Work request:
Search the listing for the word "with" and say how many lines have it, nothing besides.

Data extract:
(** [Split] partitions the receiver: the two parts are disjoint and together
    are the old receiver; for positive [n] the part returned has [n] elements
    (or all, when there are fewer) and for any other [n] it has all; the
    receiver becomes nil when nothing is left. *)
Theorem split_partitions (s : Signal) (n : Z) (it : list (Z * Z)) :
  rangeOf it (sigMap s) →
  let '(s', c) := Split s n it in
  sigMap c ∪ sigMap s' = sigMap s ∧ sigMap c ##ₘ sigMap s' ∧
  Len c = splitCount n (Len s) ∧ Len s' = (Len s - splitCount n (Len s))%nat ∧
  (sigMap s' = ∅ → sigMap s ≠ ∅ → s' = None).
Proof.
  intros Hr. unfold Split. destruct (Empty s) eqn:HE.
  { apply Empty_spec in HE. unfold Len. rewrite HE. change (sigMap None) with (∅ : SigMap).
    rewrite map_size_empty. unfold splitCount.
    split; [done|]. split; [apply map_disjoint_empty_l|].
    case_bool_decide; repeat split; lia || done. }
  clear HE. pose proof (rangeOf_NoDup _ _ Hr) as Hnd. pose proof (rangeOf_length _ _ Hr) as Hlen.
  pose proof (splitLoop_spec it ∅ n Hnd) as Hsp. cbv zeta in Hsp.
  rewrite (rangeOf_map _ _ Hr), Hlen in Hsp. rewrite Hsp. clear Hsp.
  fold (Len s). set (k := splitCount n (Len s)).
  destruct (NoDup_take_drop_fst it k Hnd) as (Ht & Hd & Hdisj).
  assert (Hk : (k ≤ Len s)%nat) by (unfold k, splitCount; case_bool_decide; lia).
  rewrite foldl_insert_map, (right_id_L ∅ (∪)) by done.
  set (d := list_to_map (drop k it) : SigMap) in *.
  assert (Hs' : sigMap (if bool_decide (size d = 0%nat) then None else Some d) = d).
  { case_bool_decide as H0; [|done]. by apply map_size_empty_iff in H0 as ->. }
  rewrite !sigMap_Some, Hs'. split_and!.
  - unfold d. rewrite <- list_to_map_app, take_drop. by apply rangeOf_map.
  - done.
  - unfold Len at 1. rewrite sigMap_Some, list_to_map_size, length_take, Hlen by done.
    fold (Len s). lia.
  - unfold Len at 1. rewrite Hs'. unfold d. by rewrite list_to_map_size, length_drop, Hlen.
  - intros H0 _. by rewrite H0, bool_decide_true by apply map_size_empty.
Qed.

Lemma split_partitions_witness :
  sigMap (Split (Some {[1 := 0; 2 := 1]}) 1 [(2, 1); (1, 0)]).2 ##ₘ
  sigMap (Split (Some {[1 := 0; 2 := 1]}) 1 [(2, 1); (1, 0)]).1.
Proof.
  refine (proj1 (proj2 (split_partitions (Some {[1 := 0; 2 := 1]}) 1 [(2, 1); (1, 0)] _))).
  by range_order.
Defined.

--

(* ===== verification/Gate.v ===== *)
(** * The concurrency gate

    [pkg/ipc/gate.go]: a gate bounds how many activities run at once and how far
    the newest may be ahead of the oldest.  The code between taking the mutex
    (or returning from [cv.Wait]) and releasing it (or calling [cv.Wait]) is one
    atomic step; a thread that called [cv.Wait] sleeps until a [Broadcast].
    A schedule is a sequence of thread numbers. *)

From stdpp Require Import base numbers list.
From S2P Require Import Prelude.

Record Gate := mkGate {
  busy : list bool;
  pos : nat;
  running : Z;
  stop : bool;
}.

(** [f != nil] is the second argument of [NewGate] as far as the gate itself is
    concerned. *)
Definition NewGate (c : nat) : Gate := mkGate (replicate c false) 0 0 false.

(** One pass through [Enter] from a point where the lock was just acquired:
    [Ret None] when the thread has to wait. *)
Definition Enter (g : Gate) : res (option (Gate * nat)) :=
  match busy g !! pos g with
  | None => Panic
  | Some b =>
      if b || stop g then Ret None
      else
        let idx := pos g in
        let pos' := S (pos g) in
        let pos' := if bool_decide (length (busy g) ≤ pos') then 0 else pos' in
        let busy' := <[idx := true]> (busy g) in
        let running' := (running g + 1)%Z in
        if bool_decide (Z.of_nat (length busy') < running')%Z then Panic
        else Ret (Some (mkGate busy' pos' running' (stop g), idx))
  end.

Output:
2